Just days after the Tower review board convened to look into the Iran-Contra affair, Vice President Bush asked to tell the group what he knew. On Dec. 18, l986, Bush appeared before the board. Notes were taken by board counsel W. Clark McFadden, and the board's members later confirmed their accuracy. The notes -- previously not released -- said:

"He {Bush} did have a general knowledge of arms sales to Iran as a result of attendance at various briefings on the hostages and the so-called 9:00 a.m. meeting with the president."

"The vice president acknowledged that there were discussions with the president and the vice president regarding the TOW {anti-tank} missiles {transferred to Iran}. He did not recall any discussions regarding the Hawk {anitaircraft} missiles and the Hawk parts being returned {other weapons shipped secretly to Iran} . . .

"There was little mechanism for debriefing people on what happened about the Irnaian operation. According to the vice president, this was in contrast to the bombing of Libya, which was well organized and formalized. The Iran arms transfer, on the other hand, was more up and down with the hostage problem blended in."

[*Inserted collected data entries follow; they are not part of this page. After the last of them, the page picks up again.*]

(* ===== verification/Dir.v ===== *)
(** * Directories

    kernel/fs.c, [iget], [dirlookup] and [dirlink]: a directory is the list of
    16-byte entries its content holds; looking a name up finds its first entry
    in use and takes a reference to the inode, linking puts an entry into the
    first unused slot. *)

From S2P Require Import Prelude Params Kernel Spinlock StringC Kalloc Vm Proc Sleeplock Bio Log Crash Transaction Uart Printf Fs Blocks Balloc Content Writei.

(** ** The inode table *)
Definition ihit (dev inum : Z) (q : inode) : bool := (i_ref q >? 0) && (i_dev q =? dev) && (i_inum q =? inum).
(** The entry [iget] uses: the one that is in use for the inode, else the
    first unused one. *)
Definition iget_slot (s : kernel) (dev inum : Z) : option nat :=
  match List.find (fun i => ihit dev inum (inode_at s i)) (seq 0 (Z.to_nat NINODE)) with
  | Some ip => Some ip
  | None => List.find (fun i => i_ref (inode_at s i) =? 0) (seq 0 (Z.to_nat NINODE))
  end.
(** What becomes of it. *)
Definition iget_upd (dev inum : Z) (q : inode) : inode :=
  if ihit dev inum q then set_i_ref (i_ref q + 1) q
  else set_i_valid 0 (set_i_ref 1 (set_i_inum inum (set_i_dev dev q))).

Section Iget.
Context {KI : KernelImage}.

Lemma upd_inode_upd ip f g s : upd_inode ip f (upd_inode ip g s) = upd_inode ip (f ∘ g) s.
Proof. unfold upd_inode, set_k_itable; cbn. f_equal. by rewrite <- list_alter_alter_eq. Qed.
Lemma upd_inode_ext ip f g s : f (inode_at s ip) = g (inode_at s ip) -> upd_inode ip f s = upd_inode ip g s.
Proof. intros E. unfold upd_inode. f_equal. by apply list_alter_ext_lookup. Qed.

(** The scan of the table. *)
Lemma iget_scan n dev inum s : cpu_ok (k_lk s) -> lk_free L_itable (k_lk s) -> forall l e,
  foreach_acc l e (fun empty ip =>
    let* q := iget_f ip id in
    if (i_ref q >? 0) && (i_dev q =? dev) && (i_inum q =? inum) then
      iset ip (fun q => set_i_ref (i_ref q + 1) q) ;; release L_itable ;; ret (inr ip)
    else ret (inl (match empty with None => if i_ref q =? 0 then Some ip else None | _ => empty end))) n (upd_lk (acq L_itable) s)
  = match List.find (fun i => ihit dev inum (inode_at s i)) l with
    | Some ip => Ret (inr ip) (upd_inode ip (fun q => set_i_ref (i_ref q + 1) q) s)
    | None => Ret (inl (match e with Some _ => e | None => List.find (fun i => i_ref (inode_at s i) =? 0) l end)) (upd_lk (acq L_itable) s)
    end.
Proof.
  intros Hok Hf. induction l as [|i l IH]; intros e; cbn [foreach_acc List.find]; [by destruct e|].
  unfold iget_f at 1. rewrite bind_bind_gets. unfold id. change (inode_at (upd_lk (acq L_itable) s) i) with (inode_at s i).
  fold (ihit dev inum (inode_at s i)). destruct (ihit dev inum (inode_at s i)).
  - unfold iset. rewrite bind_bind_modify.
    change (upd_inode i ?f (upd_lk (acq L_itable) s)) with (upd_lk (acq L_itable) (upd_inode i f s)).
    erewrite bind_bind_ret; [|exact (release_after_run n (upd_inode i _ s) L_itable Hok Hf)]. done.
  - rewrite bind_ret_l. rewrite IH. destruct (List.find _ l); [done|]. destruct e; [done|]. by destruct (i_ref (inode_at s i) =? 0).
Qed.

Lemma iget_run n dev inum s : cpu_ok (k_lk s) -> lk_free L_itable (k_lk s) ->
  match iget_slot s dev inum with
  | Some ip => iget dev inum n s = Ret ip (upd_inode ip (iget_upd dev inum) s)
  | None => exists s', iget dev inum n s = Panic "iget: no inodes" s'
  end.
Proof.
  intros Hok Hf. unfold iget, iget_slot. rewrite (bind_ret _ _ _ _ _ _ (acquire_run n s L_itable Hok Hf)).
  pose proof (iget_scan n dev inum s Hok Hf (seq 0 (Z.to_nat NINODE)) None) as E.
  destruct (List.find (fun i => ihit dev inum (inode_at s i)) _) as [ip|] eqn:Eh.
  - rewrite (bind_ret _ _ _ _ _ _ E). unfold ret. f_equal. apply upd_inode_ext. unfold iget_upd.
    apply List.find_some in Eh as [_ ->]. done.
  - rewrite (bind_ret _ _ _ _ _ _ E). destruct (List.find (fun i => i_ref (inode_at s i) =? 0) _) as [ip|] eqn:Ef; [|eexists; reflexivity]. unfold iset. rewrite !bind_modify.
    erewrite bind_ret; [|exact (release_after_run n (upd_inode ip (set_i_valid 0) (upd_inode ip (set_i_ref 1) (upd_inode ip (set_i_inum inum) (upd_inode ip (set_i_dev dev) s)))) L_itable Hok Hf)].
    rewrite !upd_inode_upd. unfold ret. f_equal. apply upd_inode_ext. unfold iget_upd.
    apply List.find_some in Ef as [Hin _]. rewrite (List.find_none _ _ Eh ip Hin). done.
Qed.
End Iget.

In an autobiography Bush published late last year, he wrote:

"What I knew was that, working through the Israelis, an effort had been made to 'reach out' to one of the Iranian factions, that there had been a weapons sale, and that in some way, the hostage issue had become part of the project."

In an interview last August with The Washington Post, Bush said:

"We were not in the loop."

In his appearance before the Tower board, Bush was asked "how it was that in early 1986, the president could have acted contrary to the advice of Mssrs. {National Security Advisor Robert C.} McFarlane, {Secretary of State George P.} Shultz and {Defense Secretary Caspar W.} Weinberger about arms to Iran?" According to the board's notes:

"The vice president allowed that he found it difficult to imagine that the president should go forward in the{se} circumstances. Nevertheless that he noted that the president often 'holds things pretty tight'."

Regarding Lt. Col. Oliver L. North, the NSC staff officer who played an instrumental role in the secret Iran-contra dealings, Bush told the Tower board:

"A good man; but if only half the allegations about him are true, he has run amok. His judgments were never checked. Mr. Bush stated that the president and he must accept responsibility for this failure."

Bush told The Post in August:

"I think he {North} was motivated by high purpose, not any selfishness, not any venality. And I expect he'd probably concede he made some mistakes, but I think the way he took the case to the American people was a marvelous thing. He got a lot of support, and I can understand why, in those {Iran-contra} hearings."